%%

(** * A pointer-bumping heap allocator (pb-alloc.c)

    Shallow embedding of [init], [malloc], [free], [calloc] and [realloc]
    of [pb-alloc.c], for an LP64 platform: [size_t] is an unsigned and
    [intptr_t] a signed 64-bit integer, [sizeof(header_s)] is 8, and
    the header's [size] field is stored little-endian.  The allocator is
    modelled in its release configuration, in which the [DEBUG] macro of
    [safeio.h] expands to nothing.

    Integers are [Z] with the wrap-around of every C conversion written
    out; the three globals and the byte-addressed memory form the state,
    which is threaded through the entry points by a small state and
    error monad ([Fatal] is [safe_error] terminating the process). *)

From Stdlib Require Import ZArith Lia List Bool Ascii.
From coqutil Require Import Byte Word.LittleEndianList.
Import ListNotations.
Local Open Scope Z_scope.

(** ** Machine integers *)

Module Mach.

Definition width : Z := 64.
Definition modulus : Z := Eval cbv in 2 ^ 64.
Definition half_modulus : Z := Eval cbv in 2 ^ 63.

(** Conversion to [size_t] (and to a pointer): reduction modulo [2^64]. *)
Definition size_t (x : Z) : Z := x mod modulus.

(** Conversion to [intptr_t]: the two's complement reading. *)
Definition intptr_t (x : Z) : Z := (x + half_modulus) mod modulus - half_modulus.

End Mach.
Import Mach.

(** ** Macro constants *)

Definition DBL_WORD_SIZE : Z := 16.
Definition KB (size : Z) : Z := size_t (size_t size * 1024).
Definition MB (size : Z) : Z := size_t (KB size * 1024).
Definition GB (size : Z) : Z := size_t (MB size * 1024).
Definition HEAP_SIZE : Z := GB 2.

(** [sizeof(header_s)]: one [size_t] field. *)
Definition sizeof_header : Z := 8.

Definition NULL : Z := 0.

(** [MAP_FAILED] is [(void* )-1]; as an [intptr_t] it reads [-1]. *)
Definition MAP_FAILED : Z := -1.

(** ** Memory and the globals *)

Definition memory : Type := Z -> byte.

Fixpoint store_bytes (m : memory) (a : Z) (bs : list byte) : memory :=
  match bs with
  | [] => m
  | b :: bs' => store_bytes (fun x => if x =? a then b else m x) (a + 1) bs'
  end.

Fixpoint load_bytes (m : memory) (a : Z) (n : nat) : list byte :=
  match n with
  | O => []
  | S n' => m a :: load_bytes m (a + 1) n'
  end.

(** Writing and reading the [size] field of a [header_s] at address [a]. *)
Definition store_size (m : memory) (a : Z) (v : Z) : memory :=
  store_bytes m a (le_split (Z.to_nat sizeof_header) v).

Definition load_size (m : memory) (a : Z) : Z :=
  le_combine (load_bytes m a (Z.to_nat sizeof_header)).

(** The C library's [memset] and [memcpy] on [n] bytes ([memcpy] reads
    its source as it was before the call, which is what the C standard
    defines for the non-overlapping ranges it allows). *)
Definition memset_bytes (m : memory) (p : Z) (c : byte) (n : Z) : memory :=
  fun a => if (p <=? a) && (a <? p + n) then c else m a.

Definition memcpy_bytes (m : memory) (dst src : Z) (n : Z) : memory :=
  fun a => if (dst <=? a) && (a <? dst + n) then m (src + (a - dst)) else m a.

Record state : Type := mkState {
  free_addr : Z;   (* the next available byte of the heap region *)
  start_addr : Z;  (* the beginning of the heap *)
  end_addr : Z;    (* the end of the heap *)
  mem : memory
}.

Definition set_free_addr (v : Z) (s : state) : state :=
  mkState v (start_addr s) (end_addr s) (mem s).

Definition set_mem (m : memory) (s : state) : state :=
  mkState (free_addr s) (start_addr s) (end_addr s) m.

(** The globals before the first call; the anonymous mapping comes
    zero-filled. *)
Definition initial_state : state :=
  mkState 0 0 0 (fun _ => Byte.x00).

(** ** The monad of the entry points *)

Inductive outcome (A : Type) : Type :=
| Ret (a : A) (s : state)
| Fatal.
Arguments Ret {A} a s.
Arguments Fatal {A}.

Definition M (A : Type) : Type := state -> outcome A.

Definition ret {A} (a : A) : M A := fun s => Ret a s.

Definition bind {A B} (c : M A) (k : A -> M B) : M B :=
  fun s => match c s with
           | Ret a s' => k a s'
           | Fatal => Fatal
           end.

Definition get {A} (f : state -> A) : M A := fun s => Ret (f s) s.
Definition modify (f : state -> state) : M unit := fun s => Ret tt (f s).
Definition ERROR {A} : M A := fun _ => Fatal.

Notation "x <- c ;; k" := (bind c (fun x => k))
  (at level 61, c at next level, right associativity).
Notation "c ;;; k" := (bind c (fun _ => k))
  (at level 61, right associativity).

(** ** The allocator *)

Section Allocator.

(** What [mmap] answers to the one reservation request of [init], as an
    [intptr_t]: the address of the mapping, or [MAP_FAILED]. *)
Variable heap : Z.

Definition init : M unit :=
  start <- get start_addr ;;
  if start =? 0 then
    (if heap =? MAP_FAILED then ERROR else ret tt) ;;;
    modify (fun s =>
      let start_addr' := heap in
      let end_addr' := intptr_t (size_t (start_addr' + HEAP_SIZE)) in
      mkState start_addr' start_addr' end_addr' (mem s))
  else ret tt.

(** [(sizeof(header_s) + DBL_WORD_SIZE - (free_addr % DBL_WORD_SIZE))
    % DBL_WORD_SIZE]: [%] on the [intptr_t] is C's truncating
    remainder, the subtraction and the outer [%] are done in [size_t]. *)
Definition padding_of (free : Z) : Z :=
  intptr_t
    (size_t (size_t (sizeof_header + DBL_WORD_SIZE)
             - Z.rem free DBL_WORD_SIZE) mod DBL_WORD_SIZE).

Definition malloc (size : Z) : M Z :=
  init ;;;
  free <- get free_addr ;;
  let padding := padding_of free in
  modify (set_free_addr (intptr_t (free + padding))) ;;;
  if size =? 0 then ret NULL
  else
    let total_size := size_t (size + sizeof_header) in
    free <- get free_addr ;;
    let header_ptr := size_t free in
    let block_ptr := size_t (free + sizeof_header) in
    let new_free_addr := intptr_t (size_t (free + total_size)) in
    end_ <- get end_addr ;;
    if new_free_addr >? end_ then ret NULL
    else
      modify (set_free_addr new_free_addr) ;;;
      modify (fun s => set_mem (store_size (mem s) header_ptr size) s) ;;;
      ret block_ptr.

Definition free (ptr : Z) : M unit := ret tt.

Definition memset (p : Z) (c : byte) (n : Z) : M unit :=
  modify (fun s => set_mem (memset_bytes (mem s) p c n) s).

Definition memcpy (dst src : Z) (n : Z) : M unit :=
  modify (fun s => set_mem (memcpy_bytes (mem s) dst src n) s).

Definition calloc (nmemb size : Z) : M Z :=
  let block_size := size_t (nmemb * size) in
  block_ptr <- malloc block_size ;;
  (if negb (block_ptr =? NULL) then memset block_ptr Byte.x00 block_size
   else ret tt) ;;;
  ret block_ptr.

Definition realloc (ptr : Z) (size : Z) : M Z :=
  if ptr =? NULL then malloc size
  else if size =? 0 then free ptr ;;; ret NULL
  else
    let old_header := size_t (ptr - sizeof_header) in
    old_size <- get (fun s => load_size (mem s) old_header) ;;
    if size <=? old_size then ret ptr
    else
      new_ptr <- malloc size ;;
      (if negb (new_ptr =? NULL) then
         memcpy new_ptr ptr old_size ;;; free ptr
       else ret tt) ;;;
      ret new_ptr.

(** *** Calls and reachable states *)

Inductive call : Type :=
| Malloc (size : Z)
| Free (ptr : Z)
| Calloc (nmemb size : Z)
| Realloc (ptr size : Z).

(** Arguments are [size_t] values and pointers. *)
Definition in_range (x : Z) : Prop := 0 <= x < modulus.

Definition valid_call (c : call) : Prop :=
  match c with
  | Malloc size => in_range size
  | Free ptr => in_range ptr
  | Calloc nmemb size => in_range nmemb /\ in_range size
  | Realloc ptr size => in_range ptr /\ in_range size
  end.

(** The pointer a call returns ([free] returns nothing: [NULL] here). *)
Definition run (c : call) : M Z :=
  match c with
  | Malloc size => malloc size
  | Free ptr => free ptr ;;; ret NULL
  | Calloc nmemb size => calloc nmemb size
  | Realloc ptr size => realloc ptr size
  end.

Inductive reachable : state -> Prop :=
| reachable_initial : reachable initial_state
| reachable_call s c r s' :
    reachable s -> valid_call c -> run c s = Ret r s' -> reachable s'.

End Allocator.

(** ** Notions used in the statements *)

(** The cursor once [malloc] has added the alignment padding. *)
Definition padded (s : state) : Z :=
  intptr_t (free_addr s + padding_of (free_addr s)).

(** [new_free_addr] as [malloc] computes it for a request of [size]. *)
Definition bumped (s : state) (size : Z) : Z :=
  intptr_t (size_t (padded s + size_t (size + sizeof_header))).

(** The state [malloc] leaves when it returns [NULL], and the one it
    leaves when it commits a block of [size] bytes. *)
Definition refused (s : state) : state := set_free_addr (padded s) s.

Definition committed (s : state) (size : Z) : state :=
  mkState (bumped s size) (start_addr s) (end_addr s)
          (store_size (mem s) (size_t (padded s)) size).

Definition block_of (s : state) : Z := size_t (padded s + sizeof_header).

(** The number of payload bytes a call asks [malloc] for. *)
Definition request (c : call) : Z :=
  match c with
  | Malloc size => size
  | Free _ => 0
  | Calloc nmemb size => size_t (nmemb * size)
  | Realloc _ size => size
  end.

(** An address a successful [mmap] can answer: not null, aligned (pages
    are), and with the region well inside the positive [intptr_t]s. *)
Definition mmap_ok (heap : Z) : Prop :=
  0 < heap /\ heap mod DBL_WORD_SIZE = 0 /\
  heap + HEAP_SIZE + 2 * DBL_WORD_SIZE < half_modulus.

(** A request is within reach of the address arithmetic when the end of
    the region, the padding, the header and the payload together stay
    below [2^63]. *)
Definition fits (heap : Z) (size : Z) : Prop :=
  heap + HEAP_SIZE + sizeof_header + sizeof_header + size < half_modulus.

(** The region is reserved at [heap] and the cursor is inside it, or at
    most one padding past its end. *)
Definition initialized (heap : Z) (s : state) : Prop :=
  start_addr s = heap /\ end_addr s = heap + HEAP_SIZE /\
  start_addr s <= free_addr s <= end_addr s + sizeof_header.

(** The states the allocator is in as long as every request fits: not
    yet reserved, or reserved with the cursor in bounds. *)
Definition region_inv (heap : Z) (s : state) : Prop :=
  (start_addr s = 0 /\ free_addr s = 0 /\ end_addr s = 0) \/ initialized heap s.

Inductive reachable_fit (heap : Z) : state -> Prop :=
| reachable_fit_initial : reachable_fit heap initial_state
| reachable_fit_call s c r s' :
    reachable_fit heap s -> valid_call c -> fits heap (request c) ->
    run heap c s = Ret r s' -> reachable_fit heap s'.

(** [ptr] is the payload of a block of [size] bytes the allocator owns:
    header and payload lie inside the region, below the cursor, and the
    header records [size]. *)
Definition owned_block (s : state) (ptr size : Z) : Prop :=
  start_addr s + sizeof_header <= ptr /\ ptr + size <= free_addr s /\
  ptr + size <= end_addr s /\
  load_size (mem s) (size_t (ptr - sizeof_header)) = size.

%%

Give again, word for word, every line of the listing above from the one with "Definition load_size (m" to the one with "Record state : Type", both inclusive, and nothing beyond them.

### Your solution
Definition load_size (m : memory) (a : Z) : Z :=
  le_combine (load_bytes m a (Z.to_nat sizeof_header)).

(** The C library's [memset] and [memcpy] on [n] bytes ([memcpy] reads
    its source as it was before the call, which is what the C standard
    defines for the non-overlapping ranges it allows). *)
Definition memset_bytes (m : memory) (p : Z) (c : byte) (n : Z) : memory :=
  fun a => if (p <=? a) && (a <? p + n) then c else m a.

Definition memcpy_bytes (m : memory) (dst src : Z) (n : Z) : memory :=
  fun a => if (dst <=? a) && (a <? dst + n) then m (src + (a - dst)) else m a.

Record state : Type := mkState {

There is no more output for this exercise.